__Dataset__.
(** *** Snapshots *)

Lemma on_ApplySnapshot_run owned base caps c s w res s' w' :
  session_inv owned base s w → version_u64 (Watermark c) → u64_records (CRecords c) →
  on_applier (ApplySnapshot caps c (rs_checkpointPath s)) (s, w) = (res, (s', w')) →
  same_session s s' ∧ rs_peer s' = rs_peer s ∧ s_book s' = s_book s ∧
  (is_Ok res = true → session_inv owned (sort_records (CRecords c)) s' w' ∧ state_holds s' (CRecords c)).
Proof.
  intros Hi Hw Hu HA. unfold on_applier in HA. cbn [fst snd] in HA.
  destruct (rs_applier s) as [a|] eqn:Ea; [|injection HA as <- <- <-; by split_and!].
  destruct (ApplySnapshot caps c _ _) as [res1 [a1 w1]] eqn:EA. injection HA as <- <- <-.
  split_and!; try done; [by split; cbn; rewrite ?Ea|]. intros Hok. destruct res1 as [[]|]; [|done].
  pose proof (ApplySnapshot_run _ _ _ _ _ _ _ _ _ _ (si_applier _ _ _ _ Hi a Ea) (proj2 (si_foreign _ _ _ _ Hi)) Hw Hu EA)
    as (_ & Hi1 & Hle & _ & Ela & Ep & Hrec & _). cbn [set_journal a_journal] in *. split.
  - eapply session_inv_applier; [done|done| |done]. by rewrite Ela.
  - exists a1. split; [done|]. apply Forall_forall. intros r Hr. exists r. split; [|done].
    apply Hrec. by rewrite sort_records_Permutation.
Qed.

(** *** Frames *)

(** What has left the node: nothing, or the acknowledgement of the watermark
    the book now holds, written when everything before it was done. *)
Definition acknowledged (owned : bytes → Prop) (s s' : RepairSession P S) (w' : world) : Prop :=
  ∃ base' ack, session_inv owned base' s' w' ∧ ack_of s (session_watermark s') = Ok ack ∧
    peer_sent (rs_peer s') = peer_sent (rs_peer s) ++ [ack].

(** The outcome of receiving records [rs] up to [to]. *)
Definition received (owned : bytes → Prop) (rs : list record) (to : Version) (res : result unit)
    (s s' : RepairSession P S) (w' : world) : Prop :=
  same_session s s' ∧
  (is_Ok res = true → acknowledged owned s s' w') ∧
  (peer_sent (rs_peer s') = peer_sent (rs_peer s) ∨
   acknowledged owned s s' w' ∧
   (version_lt (session_watermark s) to → session_watermark s' = to ∧ state_holds s' rs) ∧
   (version_le to (session_watermark s) → rs_applier s' = rs_applier s ∧ rs_coordinator s' = rs_coordinator s)).

Lemma received_silent owned rs to e s s' w' :
  same_session s s' → rs_peer s' = rs_peer s → received owned rs to (Err e) s s' w'.
Proof. intros Hs Ep. split_and!; [done|done|]. left. by rewrite Ep. Qed.
Definition on_authority {A} (m : M (Authority * world) A) : M (lifecycleRuntime S * world) A :=
  zoom (λ s, (lr_authority s.1, s.2)) (λ t s, (set_authority t.1 s.1, t.2)) m.
Definition in_applier {A} (m : M (Applier S * world) A) : M (lifecycleRuntime S * world) A :=
  zoom (λ s, (lr_applier s.1, s.2)) (λ t s, (set_applier t.1 s.1, t.2)) m.
Definition count_metric (m : runtime_metric) : M (lifecycleRuntime S * world) unit :=
  update (λ r, set_metrics (runtime_add m 1 (lr_metrics r)) r).

(** ** Opening *)

(** [fmt.Errorf] with the error wrapped. *)
Definition wrap {T A} (m : M T A) : M T A :=
  attempt m (λ r, match r with Ok a => ret a | Err e => throw (EWrap e) end).

(** A method of the store that the runtime is opened over. *)
Definition of_store {A} (m : M (S * world) A) : M (option S * world) A := λ sw,
  match sw.1 with
  | None => (Err ErrNilApplierBlobStore, sw)
  | Some s => let '(r, (s', w')) := m (s, sw.2) in (r, (Some s', w'))
  end.

Fixpoint verifyLifecycleRecords (rs : list record) : M (S * world) unit :=
  match rs with
  | [] => ret tt
  | r :: rs' =>
      io ctx_Err ;;
      if negb (bool_decide (State r = StatePresent)) then verifyLifecycleRecords rs'
      else
        attempt (bs_Get (BlobKey r)) (λ got,
          match got with
          | Err e => if errors_Is e storage_ErrNotFound then throw (EJoin ErrLifecycleBlobMissing e) else throw e
          | Ok data => lift (VerifySHA256Key (BlobKey r) data) ;; verifyLifecycleRecords rs'
          end)
  end.

(** The callback of [Replay]. *)
Definition restore_record (r : record) : M ((Store * option S) * world) unit :=
  zoom (λ s, (s.1.2, s.2)) (λ t s, ((s.1.1, t.1), t.2)) (of_store (verifyLifecycleRecords [r])) ;;
  zoom (λ s, s.1.1) (λ t s, ((t, s.1.2), s.2)) (Apply r) ;;
  ret tt.
Definition replay_journal (journal : Journal) (state : Store) : M (option S * world) Store := λ sw,
  let '(r, (_, ((state', s'), w'))) := Replay (Some restore_record) (journal, ((state, sw.1), sw.2)) in
  (match r with Ok _ => Ok state' | Err e => Err (EWrap e) end, (s', w')).

(** The checkpoint, if there is one, and the journal behind it. *)
Definition restoreState (checkpointPath : bytes) (l : Limits) (journal : Journal)
    : M (option S * world) (Store * option Checkpoint) :=
  attempt (io (LoadCheckpoint checkpointPath l)) (λ loaded,
    match loaded with
    | Err e =>
        if negb (errors_Is e ErrNotExist) then throw (EWrap e)
        else if negb (IsZero (Floor journal)) then throw (ErrText (lit "lifecycle: journal floor requires a checkpoint"))
        else state <- replay_journal journal (NewStore l) ; ret (state, None)
    | Ok checkpoint =>
        if negb (bool_decide (Watermark checkpoint = Floor journal))
        then throw (ErrText (lit "lifecycle: checkpoint watermark does not match journal floor"))
        else
          wrap (of_store (verifyLifecycleRecords (CRecords checkpoint))) ;;
          match ReplaceSnapshot (CRecords checkpoint) (NewStore l) with
          | (Err e, _) => throw (EWrap e)
          | (Ok _, state) => state <- replay_journal journal state ; ret (state, Some checkpoint)
          end
    end).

__Assignment__. What you give back must match the material exactly, beginning with its first line and ending with the line holding "on_applier (ApplySnapshot caps".

__Exercise solution__.
(** *** Snapshots *)

Lemma on_ApplySnapshot_run owned base caps c s w res s' w' :
  session_inv owned base s w → version_u64 (Watermark c) → u64_records (CRecords c) →
  on_applier (ApplySnapshot caps c (rs_checkpointPath s)) (s, w) = (res, (s', w')) →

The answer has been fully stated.